>>>

Definition pepper_known (self : t) (version : Z) : bool := existsb (λ vp, vp.1 =? version) (token_peppers self).
Definition active_pepper_known (self : t) : bool :=
  match active_token_pepper_version self with Some version => pepper_known self version | None => false end.
Definition checkout_gates (self : t) : result unit :=
  check! raise_when (checkout_enabled self && (payment_mode self == PAY_DISABLED))
    (ValueError "checkout cannot be enabled while payments are disabled") in
  check! check_each (λ vp : Z * string, raise_when ((vp.1 <? 1) || (blen (encode vp.2) <? 32))
    (ValueError "token peppers require a positive version and at least 32 bytes")) (token_peppers self) in
  check! (if payment_mode self != PAY_DISABLED then
            check! raise_when (is_none (database_url self)) (ValueError "database_url is required when payments are enabled") in
            check! raise_when (negb (active_pepper_known self))
              (ValueError "an active strong token pepper is required when payments are enabled") in
            check! raise_when (negb (between 1 100000000 (checkout_amount_minor self)))
              (ValueError "checkout amount must be between 1 and 100000000") in
            check! raise_when (checkout_currency self != "usd") (ValueError "checkout currency must be usd") in
            raise_when (negb (between 300 (90 * 24 * 60 * 60) (token_ttl_seconds self)))
              (ValueError "token TTL must be between five minutes and 90 days")
          else Ok tt) in
  check! raise_when (is_some (active_token_pepper_version self) && negb (active_pepper_known self))
    (ValueError "active token pepper version is not configured") in
  raise_when (stripe_automatic_tax_enabled self) (ValueError "Stripe automatic tax is hard-disabled").

(** The origin of a return URL is one of the allowed ones. *)
Definition return_url_gate (self : t) (checkout_url : string) : result unit :=
  check! raise_when (negb (startswith "https://" checkout_url)) (ValueError "Stripe return URLs must use HTTPS") in
  try! parsed := urlsplit check_netloc checkout_url in
  let checkout_origin := SplitResult.scheme parsed ++ "://" ++ SplitResult.netloc parsed in
  raise_when (negb (checkout_origin is_in allowed_origins self)) (ValueError "Stripe return URL origins must be explicitly allowed").
Definition stripe_gates (self : t) : result unit :=
  if payment_mode self is_in [STRIPE_TEST; STRIPE_LIVE] then
    let live := payment_mode self == STRIPE_LIVE in
    check! raise_when (live && ((app_env self != PRODUCTION) || negb (stripe_live_enabled self)))
      (ValueError "stripe_live requires an explicit live gate in production") in
    check! raise_when (negb live && (negb (app_env self is_in [TEST; STAGING]) || negb (stripe_test_enabled self)))
      (ValueError "stripe_test requires an explicit test gate in test or staging") in
    let key := or_empty (stripe_secret_key self) in
    let webhook := or_empty (stripe_webhook_secret self) in
    let key_mode := if live then "live" else "test" in
    let valid_stripe_config :=
      (startswith ("sk_" ++ key_mode ++ "_") key || startswith ("rk_" ++ key_mode ++ "_") key) &&
      startswith "whsec_" webhook && startswith "price_" (or_empty (stripe_price_id self)) in
    check! raise_when (negb valid_stripe_config)
      (ValueError "Stripe mode requires a matching key, webhook secret, and server-controlled price") in
    check! raise_when (negb (truthy (checkout_success_url self)) || negb (truthy (checkout_cancel_url self)))
      (ValueError "Stripe mode requires server-controlled success and cancel URLs") in
    check! check_each (return_url_gate self) [or_empty (checkout_success_url self); or_empty (checkout_cancel_url self)] in
    check! raise_when (live && stripe_test_enabled self) (ValueError "Stripe test and live gates cannot both be enabled") in
    check! raise_when (negb live && stripe_live_enabled self) (ValueError "Stripe test and live gates cannot both be enabled") in
    raise_when (remote_environment self && (task_dispatch_mode self != CLOUD_TASKS))
      (ValueError "remote paid modes require Cloud Tasks dispatch")
  else
    raise_when (truthy (stripe_secret_key self) || truthy (stripe_webhook_secret self) || truthy (stripe_price_id self) ||
                stripe_test_enabled self || stripe_live_enabled self)
      (ValueError "Stripe configuration is forbidden unless a Stripe payment mode is enabled").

<<<

Please copy exactly the lines from the first line of the records above through the line containing "token pepper version", including both, and nothing more.

**Response below:**
Definition pepper_known (self : t) (version : Z) : bool := existsb (λ vp, vp.1 =? version) (token_peppers self).
Definition active_pepper_known (self : t) : bool :=
  match active_token_pepper_version self with Some version => pepper_known self version | None => false end.
Definition checkout_gates (self : t) : result unit :=
  check! raise_when (checkout_enabled self && (payment_mode self == PAY_DISABLED))
    (ValueError "checkout cannot be enabled while payments are disabled") in
  check! check_each (λ vp : Z * string, raise_when ((vp.1 <? 1) || (blen (encode vp.2) <? 32))
    (ValueError "token peppers require a positive version and at least 32 bytes")) (token_peppers self) in
  check! (if payment_mode self != PAY_DISABLED then
            check! raise_when (is_none (database_url self)) (ValueError "database_url is required when payments are enabled") in
            check! raise_when (negb (active_pepper_known self))
              (ValueError "an active strong token pepper is required when payments are enabled") in
            check! raise_when (negb (between 1 100000000 (checkout_amount_minor self)))
              (ValueError "checkout amount must be between 1 and 100000000") in
            check! raise_when (checkout_currency self != "usd") (ValueError "checkout currency must be usd") in
            raise_when (negb (between 300 (90 * 24 * 60 * 60) (token_ttl_seconds self)))
              (ValueError "token TTL must be between five minutes and 90 days")
          else Ok tt) in
  check! raise_when (is_some (active_token_pepper_version self) && negb (active_pepper_known self))
    (ValueError "active token pepper version is not configured") in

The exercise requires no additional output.